Sementara itu, harga bawang bombai naik dari Rp34.375 menjadi Rp35.125 per kilogram atau meningkat 2,18 persen. Kedelai impor juga bergerak naik dari Rp13.444 menjadi Rp13.694 per kilogram atau bertambah 1,86 persen.
Kepala Disperindag Provinsi Banten, Iwan Hermawan mengatakan, pelemahan nilai tukar rupiah terhadap dolar Amerika Serikat memengaruhi harga sejumlah komoditas impor, terutama bawang putih dan kedelai.
Namun, ia menegaskan, tidak semua kenaikan harga dipicu faktor kurs mata uang asing.
“Ikan kembung dihasilkan dalam negeri. Kenaikan harganya biasanya berkaitan dengan cuaca, musim tangkapan, atau keterbatasan pasokan akibat kondisi alam,” kata Iwan, Jumat (12/6/2026).
Menurutnya, kenaikan harga bawang merah juga lebih dipengaruhi kondisi pasokan dalam negeri dibandingkan faktor impor.
“Bawang merah juga berkaitan dengan kondisi dalam negeri, bukan karena dolar,” ujarnya.
Iwan juga menyoroti potensi kenaikan biaya distribusi akibat naiknya harga bahan bakar minyak (BBM). Meski demikian, ia berharap kenaikan tersebut tidak langsung memicu lonjakan harga komoditas karena sebagian besar kendaraan distribusi masih menggunakan Pertalite.
“Semoga kenaikan biaya distribusi tidak terjadi sehingga rantai pasok tetap terjaga,” katanya.

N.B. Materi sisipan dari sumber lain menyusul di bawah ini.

Lemma publish_intent_spec_witness :
  let i := mkPublishIntent MessageType.PublishIntent 43 demo_ns [1; 2] 0 0 in
  let ctx := mkPublishIntentContext Pending 3 4 42 in
  exists s', dispatch (T := strict_little) (D := Recorder (T := strict_little)) 5 6
      (encoded (put_PublishIntent (T := strict_little) i) ++ []) (demo_announced, [])
      = onPublishIntent (ServerDelegate := Recorder (T := strict_little))
          demo_ns [] false [] [1; 2] (s', []) /\
    (forall ns', at_key (publish_namespaces s') ns'
       = if equiv_key ns' demo_ns then Some ctx else at_key (publish_namespaces demo_announced) ns') /\
    subscribe_state s' = [] /\ publish_state s' = [] /\
    forall r, exists s'', publishIntentResponse (T := strict_little) demo_ns r s' = (Ret tt, s'') /\
      tx s'' = tx s' ++ [mkPacket 3 4
        (PublishIntentResponse_wire (mkPublishIntentResponse MessageType.PublishIntentResponse
           demo_ns (pir_status r) 42))] /\
      at_key (publish_namespaces s'') demo_ns = Some (mkPublishIntentContext Ready 3 4 42).
Proof.
  intros i ctx.
  apply (publish_intent_spec (T := strict_little) (D := Recorder (T := strict_little))
    i [] 5 6 demo_announced []).
  - apply demo_announced_wf.
  - repeat split; vm_compute; congruence.
  - reflexivity.
Defined.
(** The loop over [subscribe_state]; [fuel] is the number of entries it may visit. *)
Fixpoint disconnect_visit (fuel : nat) (it : option (Namespace * contexts)) (context_id : Z)
    (namespaces_to_remove : list Namespace) : code A unit :=
  match it, fuel with
  | None, _ => mret tt
  | Some _, O => Busy
  | Some (ns, _), S fuel' =>
      has ← rd Subscribe_state (on_server (fun s =>
        ((ctxs ← element (subscribe_state s) ns; mret (contains_key ctxs context_id)), s)));
      to_remove ←
        (if (has : bool) then disconnect_entry ns context_id namespaces_to_remove
         else mret namespaces_to_remove);
      prog_for to_remove (fun ns' => wr Subscribe_state (on_server (modify (fun s =>
        with_subscribe_state (erase (subscribe_state s) ns') s))));;
      it' ← rd Subscribe_state (on_server (fun s => (next_entry (subscribe_state s) ns, s)));
      disconnect_visit fuel' it' context_id to_remove
  end.
(** [fuel] more entries than there are at the start. *)
Definition disconnect_body (fuel : nat) (context_id : Z) : code A unit :=
  st ← rd Subscribe_state (on_server (gets subscribe_state));
  disconnect_visit (fuel + length st) (head st) context_id [].
Definition on_connection_status (fuel : nat) (context_id : Z) (st : TransportStatus)
    : code A unit :=
  if decide (st = Disconnected) then with_lock (disconnect_body fuel context_id) else mret tt.

Definition dispatch (context_id streamId : Z) (data : bytes) : code A unit :=
  match data with
  | [] => Done Undefined
  | front :: _ =>
      match (enum_of_u8 front : MessageType.t) with
      | MessageType.Subscribe => handle_subscribe context_id streamId data
      | MessageType.Publish => handle_publish context_id streamId data
      | MessageType.Unsubscribe => handle_unsubscribe context_id streamId data
      | MessageType.PublishIntent => handle_publish_intent context_id streamId data
      | MessageType.PublishIntentEnd => handle_publish_intent_end context_id streamId data
      | _ => mret tt
      end
  end.

Fixpoint on_recv_notify_loop (n : nat) (context_id streamId : Z) : code A unit :=
  match n with
  | O => mret tt
  | S n' =>
      data ← io (on_server (dequeue context_id streamId));
      match data with
      | None => mret tt
      | Some data =>
          prog_catch (dispatch context_id streamId data) (fun _ => Some (mret tt));;
          on_recv_notify_loop n' context_id streamId
      end
  end.
Definition on_recv_notify (context_id streamId : Z) : code A unit :=
  on_recv_notify_loop 150 context_id streamId.
End handlers.

(** * Run alone, a handler does what the one of [Server] does *)

Section alone_api.
Context {T : Target} {A : Type}.
(** A remote that was added is among those found. *)
Lemma added_found l n len id0 n' :
  Subscriptions.wf l -> wf_name n -> wf_name n' -> 0 <= len < 128 ->
  prefix_bits len (name_val n') = prefix_bits len (name_val n) ->
  let l' := (Subscriptions.add n len (remote_of id0) l).2 in
  Subscriptions.wf l' /\
  forall found, Subscriptions.find_remotes l' n' = Ret found -> remote_of id0 ∈ found.
Proof.
  intros Hl Hn Hn' Hlen E l'.
  destruct (Subscriptions.add_run n len (remote_of id0) l Hl Hlen) as (m & Em & Ea).
  subst l'. rewrite Ea. cbn [snd].
  assert (Subscriptions.wf (<[Z.to_nat len := Subscriptions.added m
    (name_and n (mask_name len)) (remote_of id0)]> l)) as Hl' by (by apply Subscriptions.added_wf).
  split; [done|]. intros found. rewrite Subscriptions.find_remotes_x86_64 by done.
  intros Hf. injection Hf as <-. apply elem_of_app. left. apply Subscriptions.elem_of_gathered.
  apply (Subscriptions.routed_added l len m n (remote_of id0) n'); [done..|by right].
Qed.

Lemma elem_of_copies s cid sid data found dest ctx :
  dest ∈ found ->
  (Subscriptions.context_id dest =? cid) && (Subscriptions.stream_id dest =? sid) = false ->
  at_key (subscribe_id_state s) (Subscriptions.subscribe_id dest) = Some ctx ->
  mkPacket (sc_transport_context_id ctx) (sc_transport_stream_id ctx) data
  ∈ copies s cid sid data found.
Proof.
  intros Hd Hne Hat. unfold copies. apply list_elem_of_omap. exists dest. split; [done|].
  by rewrite Hne, Hat.
Qed.

Lemma copies_data s cid sid data found q :
  q ∈ copies s cid sid data found -> pkt_data q = data.
Proof.
  unfold copies. rewrite list_elem_of_omap. intros (dest & _ & E).
  destruct (_ && _)%bool; [done|]. destruct (at_key _ _); [|done].
  simpl in E. by injection E as <-.
Qed.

Di sisi lain, harga beras di Banten masih relatif stabil. Disperindag mencatat harga beras medium berada di angka Rp13.278 per kilogram, sedangkan beras premium Rp14.736 per kilogram.
Harga tersebut masih berada dalam batas wajar karena Harga Eceran Tertinggi (HET) beras medium mencapai Rp13.500 per kilogram.
Waspadai Harga Jagung dan Daging Ayam
Iwan justru mengkhawatirkan kenaikan harga jagung impor yang menjadi bahan baku utama pakan ternak. Jika harga pakan naik, harga daging ayam dan telur berpotensi ikut terkerek.
“Kenaikan harga jagung impor bisa berdampak pada harga daging ayam. Selain itu, vitamin untuk ayam pedaging maupun ayam petelur juga berpotensi mengalami kenaikan harga,” ujarnya.
Ia menambahkan, dampak pelemahan rupiah saat ini sudah terasa pada harga plastik. Harga plastik naik dari Rp15.000 menjadi Rp18.000 per ikat atau bertambah Rp3.000.
“Bahan pokok memang belum terlalu terdampak kenaikan dolar, tetapi kondisi ini tetap perlu diwaspadai. Mudah-mudahan nilai tukar dolar kembali ke kisaran psikologis Rp16.000 hingga Rp17.000,” katanya.